Lo que parece haber quedado atrás es el fantasma militarista, y ello es muy relevante. No han desaparecido, en cambio, los rescoldos de la época de violencia. Como decía Talleyrand, "la fuerza pasa, pero los odios que engendra son permanen-tes", y de allí que en todos nuestros países reaparecen ramalazos de reclamos, juicios o ajustes de cuentas. No tienen ya, sin embargo, el poder desestabilizador de otro tiempo. Las preocupaciones, por el contrario, vienen por el desprestigio de la política, la poca fe en los partidos políticos y, como consecuencia, el avance de populismos irracionales y caceroleos que se arrogan un rol decisorio. Las desigualdades sociales siguen alimentando un recelo sobre las instituciones y es grande el porcentaje de ciudadanos que estaría dispuesto a aceptar un autoritarismo si su situación mejorara.

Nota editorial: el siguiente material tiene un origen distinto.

(* ===== verification/Regex.v ===== *)
(** * The regular expressions of the console

    The patterns of the source are anchored ([^...$]) and tested against a whole string, so a
    pattern is a regular expression over the bytes of the string and [RegExp.prototype.test] is
    membership, decided by derivatives. Every pattern used has ASCII classes only, so a multi-byte
    character matches no class, as in the source. *)

From S2P Require Import Prelude JsString.

(** ** Syntax *)

Inductive re : Type :=
  | Void
  | Eps
  | Cls (f : ascii → bool)          (** [[...]], or one character *)
  | Seq (r s : re)
  | Alt (r s : re)
  | Star (r : re).

Definition Chr (c : ascii) : re := Cls (is_char c).
Definition Opt (r : re) : re := Alt Eps r.
Definition Plus (r : re) : re := Seq r (Star r).

(** [r{lo,lo+extra}] *)
Fixpoint UpTo (extra : nat) (r : re) : re :=
  match extra with O => Eps | S n => Opt (Seq r (UpTo n r)) end.
Fixpoint Rep (lo extra : nat) (r : re) : re :=
  match lo with O => UpTo extra r | S n => Seq r (Rep n extra r) end.

(** ** Meaning *)

Inductive matches : re → list ascii → Prop :=
  | m_eps : matches Eps []
  | m_cls f c : f c = true → matches (Cls f) [c]
  | m_seq r s u v : matches r u → matches s v → matches (Seq r s) (u ++ v)
  | m_altl r s u : matches r u → matches (Alt r s) u
  | m_altr r s u : matches s u → matches (Alt r s) u
  | m_star_nil r : matches (Star r) []
  | m_star_app r u v : matches r u → matches (Star r) v → matches (Star r) (u ++ v).

#[export] Hint Constructors matches : maco.

(** ** The test *)

Fixpoint nullable (r : re) : bool :=
  match r with
  | Void | Cls _ => false
  | Eps | Star _ => true
  | Seq r s => nullable r && nullable s
  | Alt r s => nullable r || nullable s
  end.

Fixpoint der (c : ascii) (r : re) : re :=
  match r with
  | Void | Eps => Void
  | Cls f => if f c then Eps else Void
  | Seq r s => if nullable r then Alt (Seq (der c r) s) (der c s) else Seq (der c r) s
  | Alt r s => Alt (der c r) (der c s)
  | Star r => Seq (der c r) (Star r)
  end.

Fixpoint test_chars (r : re) (u : list ascii) : bool :=
  match u with [] => nullable r | c :: u => test_chars (der c r) u end.

(** [/^r$/.test(s)] *)
Definition test (r : re) (s : string) : bool := test_chars r (chars s).

(** ** The test decides the meaning *)

Lemma matches_nil r : matches r [] ↔ nullable r = true.
Proof.
  split.
  - remember [] as u eqn:E. induction 1; simpl; try done; rewrite ?orb_true_iff; try tauto.
    apply app_eq_nil in E as [-> ->]. by rewrite IHmatches1, IHmatches2.
  - induction r; simpl; rewrite ?andb_true_iff, ?orb_true_iff; intros Hr; try done; eauto with maco.
    + apply (m_seq r1 r2 [] []); tauto.
    + destruct Hr; eauto with maco.
Qed.

Lemma matches_seq_iff r s u :
  matches (Seq r s) u ↔ ∃ v w, u = v ++ w ∧ matches r v ∧ matches s w.
Proof. split; [inversion 1; subst; eauto 6|]. intros (v & w & -> & ? & ?). by constructor. Qed.
Lemma matches_alt_iff r s u : matches (Alt r s) u ↔ matches r u ∨ matches s u.
Proof. split; [inversion 1; auto|]. intros []; auto with maco. Qed.
Lemma matches_eps_iff u : matches Eps u ↔ u = [].
Proof. split; [by inversion 1|]. intros ->. constructor. Qed.
Lemma matches_cls_iff f u : matches (Cls f) u ↔ ∃ c, u = [c] ∧ f c = true.
Proof. split; [inversion 1; eauto|]. intros (c & -> & ?). by constructor. Qed.

Lemma matches_star_cons r c u :
  matches (Star r) (c :: u) ↔ ∃ v w, u = v ++ w ∧ matches r (c :: v) ∧ matches (Star r) w.
Proof.
  split.
  - remember (Star r) as r' eqn:Er. remember (c :: u) as u' eqn:Eu. intros H. revert c u Er Eu.
    induction H; intros c0 u0 Er Eu; try done. injection Er as ->.
    destruct u as [|d u]; simpl in Eu; [by apply IHmatches2|]. injection Eu as -> <-. eauto.
  - intros (v & w & -> & ? & ?). change (c :: v ++ w) with ((c :: v) ++ w). by constructor.
Qed.

Lemma matches_der r c u : matches (der c r) u ↔ matches r (c :: u).
Proof.
  revert u. induction r as [| |f|r IHr s IHs|r IHr s IHs|r IHr]; intros u; cbn [der].
  - split; inversion 1.
  - split; inversion 1.
  - rewrite matches_cls_iff. destruct (f c) eqn:E.
    + rewrite matches_eps_iff. split; [intros ->; eauto|]. by intros (d & [= <- ->] & _).
    + split; [inversion 1|]. intros (d & [= <- ->] & ?). congruence.
  - assert (matches (Seq (der c r) s) u ↔ ∃ v w, u = v ++ w ∧ matches r (c :: v) ∧ matches s w) as E.
    { rewrite matches_seq_iff. by setoid_rewrite IHr. }
    rewrite (matches_seq_iff r s (c :: u)). destruct (nullable r) eqn:N.
    + rewrite matches_alt_iff, E, IHs. split.
      * intros [(v & w & -> & ? & ?)|?]; [by exists (c :: v), w|].
        exists [], (c :: u). by rewrite matches_nil.
      * intros ([|d v] & w & Ev & ? & ?); simpl in Ev; [by subst; right|].
        injection Ev as -> ->. left; eauto.
    + rewrite E. split.
      * intros (v & w & -> & ? & ?). by exists (c :: v), w.
      * intros ([|d v] & w & Ev & Hr & ?); [by rewrite matches_nil, N in Hr|].
        injection Ev as -> ->. eauto.
  - by rewrite !matches_alt_iff, IHr, IHs.
  - rewrite matches_seq_iff, matches_star_cons. by setoid_rewrite IHr.
Qed.

Lemma test_chars_spec r u : test_chars r u = true ↔ matches r u.
Proof.
  revert r. induction u as [|c u IH]; intros r; simpl; [by rewrite matches_nil|].
  by rewrite IH, matches_der.
Qed.

Lemma test_spec r s : test r s = true ↔ matches r (chars s).
Proof. apply test_chars_spec. Qed.

(** ** Repetitions of a class *)

Lemma matches_star_cls f u : matches (Star (Cls f)) u ↔ forallb f u = true.
Proof.
  induction u as [|c u IH]; [split; [done|constructor]|].
  rewrite matches_star_cons. simpl. rewrite andb_true_iff. setoid_rewrite matches_cls_iff. split.
  - intros (v & w & -> & (d & [= <- ->] & ?) & ?). by rewrite <- IH.
  - intros [? ?]. exists [], u. rewrite IH. eauto.
Qed.

Lemma matches_plus_cls f u : matches (Plus (Cls f)) u ↔ u ≠ [] ∧ forallb f u = true.
Proof.
  unfold Plus. rewrite matches_seq_iff. setoid_rewrite matches_cls_iff.
  setoid_rewrite matches_star_cls. split.
  - intros (v & w & -> & (c & -> & ?) & ?). simpl. by rewrite andb_true_iff.
  - destruct u as [|c u]; [by intros []|]. simpl. rewrite andb_true_iff. intros (_ & ? & ?).
    exists [c], u. eauto.
Qed.

Lemma matches_upto_cls f n u : matches (UpTo n (Cls f)) u ↔ length u ≤ n ∧ forallb f u = true.
Proof.
  revert u. induction n as [|n IH]; intros u; cbn [UpTo].
  - rewrite matches_eps_iff. destruct u; simpl; [naive_solver lia|]. split; [done|lia].
  - unfold Opt. rewrite matches_alt_iff, matches_eps_iff, matches_seq_iff.
    setoid_rewrite IH. setoid_rewrite matches_cls_iff. split.
    + intros [->|(v & w & -> & (c & -> & ?) & ? & ?)]; simpl; [split; [lia|done]|].
      rewrite andb_true_iff. split; [lia|done].
    + destruct u as [|c u]; simpl; rewrite ?andb_true_iff; [by left|].
      intros (? & ? & ?). right. exists [c], u. split_and!; try done; [eauto|lia].
Qed.

Lemma matches_rep_cls f lo n u :
  matches (Rep lo n (Cls f)) u ↔ lo ≤ length u ≤ lo + n ∧ forallb f u = true.
Proof.
  revert u. induction lo as [|lo IH]; intros u; cbn [Rep].
  - rewrite matches_upto_cls. naive_solver lia.
  - rewrite matches_seq_iff. setoid_rewrite IH. setoid_rewrite matches_cls_iff. split.
    + intros (v & w & -> & (c & -> & ?) & ? & ?). simpl. rewrite andb_true_iff. split; [lia|done].
    + destruct u as [|c u]; simpl; [lia|]. rewrite andb_true_iff. intros (? & ? & ?).
      exists [c], u. split_and!; try done; [eauto|lia|lia].
Qed.

(** A leading class in front of a pattern. *)
Lemma matches_cls_seq f r u :
  matches (Seq (Cls f) r) u ↔ ∃ c v, u = c :: v ∧ f c = true ∧ matches r v.
Proof.
  rewrite matches_seq_iff. setoid_rewrite matches_cls_iff. split.
  - intros (v & w & -> & (c & -> & ?) & ?). by exists c, w.
  - intros (c & v & -> & ? & ?). exists [c], v. eauto.
Qed.

(** ** Numbers written with digits *)

Definition digit_value (c : ascii) : Z := Z.of_N (code c) - 48.

(** [Number(s)] of a string of digits. *)
Definition digits_value (s : string) : Z :=
  fold_left (λ n c, n * 10 + digit_value c)%Z (chars s) 0%Z.

Definition digits_1_3 : re := Rep 1 2 (Cls is_digit).

Lemma test_digits_1_3 s :
  test digits_1_3 s = true ↔ 1 ≤ String.length s ≤ 3 ∧ all_chars is_digit s = true.
Proof. unfold digits_1_3. rewrite test_spec, matches_rep_cls, length_chars. done. Qed.

#[global] Arguments test : simpl never.
#[global] Arguments digits_value : simpl never.
(** The callback of [finally], then the continuations. *)
Definition finish (r : nat) (rq : request) (w : world) : world :=
  mkWorld (closures w) (views w) (current w) (listeners w) (delete (r_load rq) (inFlight w))
    (delete r (requests w)) (next_c w) (next_r w).
Definition settle (r : nat) (res : outcome) (w : world) : world :=
  match requests w !! r with
  | None => w
  | Some rq => foldl (resume res) (finish r rq w) (r_waiters rq)
  end.

(** The cleanup of the effect: the closure of the hook becomes inactive. *)
Definition cleanup (h : nat) (w : world) : world :=
  match current w !! h with
  | None => w
  | Some c =>
      match closures w !! c with
      | None => w
      | Some cl =>
          mkWorld (<[c := set_flags false (pending cl) (dirty cl) cl]> (closures w)) (views w)
            (delete h (current w)) (unsubscribe c (listeners w)) (inFlight w) (requests w) (next_c w) (next_r w)
      end
  end.

(** The effect itself, after the cleanup of the previous one: the new closure subscribes, then loads. *)
Definition enroll (h load : nat) (domain : string) (initial : D) (w : world) : world :=
  let c := next_c w in
  let v := match views w !! h with Some v => mkView (data v) (error v) true | None => mkView initial "" true end in
  mkWorld (<[c := mkClosure h load domain true false false]> (closures w)) (<[h := v]> (views w))
    (<[h := c]> (current w)) (subscribe c (listeners w)) (inFlight w) (requests w) (S c) (next_r w).
Definition mount (h load : nat) (domain : string) (initial : D) (w : world) : world :=
  let w := cleanup h w in refresh (next_c w) (enroll h load domain initial w).

Inductive event :=
  | Effect (h load : nat) (domain : string) (initial : D)
  | Unmount (h : nat)
  | Signal (resources : list string)
  | Refresh (h : nat)
  | Settle (r : nat) (res : outcome).

(** What an observer of the closures sees: the settlements each closure receives. *)
Inductive delivery := Deliver (c r : nat) (res : outcome).

Definition step (w : world) (e : event) : world * list delivery :=
  match e with
  | Effect h load domain initial => (mount h load domain initial w, [])
  | Unmount h => (cleanup h w, [])
  | Signal resources => (notifyResources listener resources (listeners w) w, [])
  | Refresh h => (match current w !! h with Some c => refresh c w | None => w end, [])
  | Settle r res =>
      (settle r res w, match requests w !! r with
                       | Some rq => (λ c, Deliver c r res) <$> r_waiters rq
                       | None => []
                       end)
  end.

(** [useEntity] leaves the page of an entity that is gone: loaded, absent and without error. *)
Definition entity_gone (is_null : D → bool) (v : view) : bool :=
  negb (loading v) && is_null (data v) && String.eqb (error v) "".

(** ** The invariant of loads

    [inv susp w]: the closures of [susp] are between two awaits, every other pending closure waits
    on one outstanding request for its own load, and the map lists exactly the outstanding requests. *)

Definition waits (w : world) (c r : nat) : Prop :=
  ∃ rq, requests w !! r = Some rq ∧ c ∈ r_waiters rq.

Record inv (susp : list nat) (w : world) : Prop := {
  inv_map k r : inFlight w !! k = Some r ↔ ∃ rq, requests w !! r = Some rq ∧ r_load rq = k;
  inv_request r rq : requests w !! r = Some rq → r < next_r w ∧ NoDup (r_waiters rq) ∧ r_waiters rq ≠ [];
  inv_waiter r rq c : requests w !! r = Some rq → c ∈ r_waiters rq →
    c ∉ susp ∧ ∃ cl, closures w !! c = Some cl ∧ pending cl = true ∧ c_load cl = r_load rq;
  inv_closure c cl : closures w !! c = Some cl →
    c < next_c w ∧ (pending cl = true → c ∈ susp ∨ ∃ r, waits w c r) ∧
    (active cl = true → dirty cl = true → pending cl = true);
  inv_susp : NoDup susp ∧ ∀ c, c ∈ susp → ∃ cl, closures w !! c = Some cl ∧ pending cl = true
}.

La rebeldía de los sectores indígenas es fuerte en varios países y el narcotráfico, única potencia capaz de financiar la violencia, flota como un espíritu maligno detrás de muchos movimientos políticos y sociales. Pese a todo, ha salido del paisaje la amenaza del golpe de Estado, y la democracia, ayudada por un contexto internacional favorable, parece haber llegado, por fin, para quedarse. En una palabra, orteguianamente hablando, se ha "salvado" la "circunstancia", y, cuando se miran 20 años en perspectiva, queda claro que no han pasado en vano.
Julio María Sanguinetti fue presidente de Uruguay. Es abogado y periodista.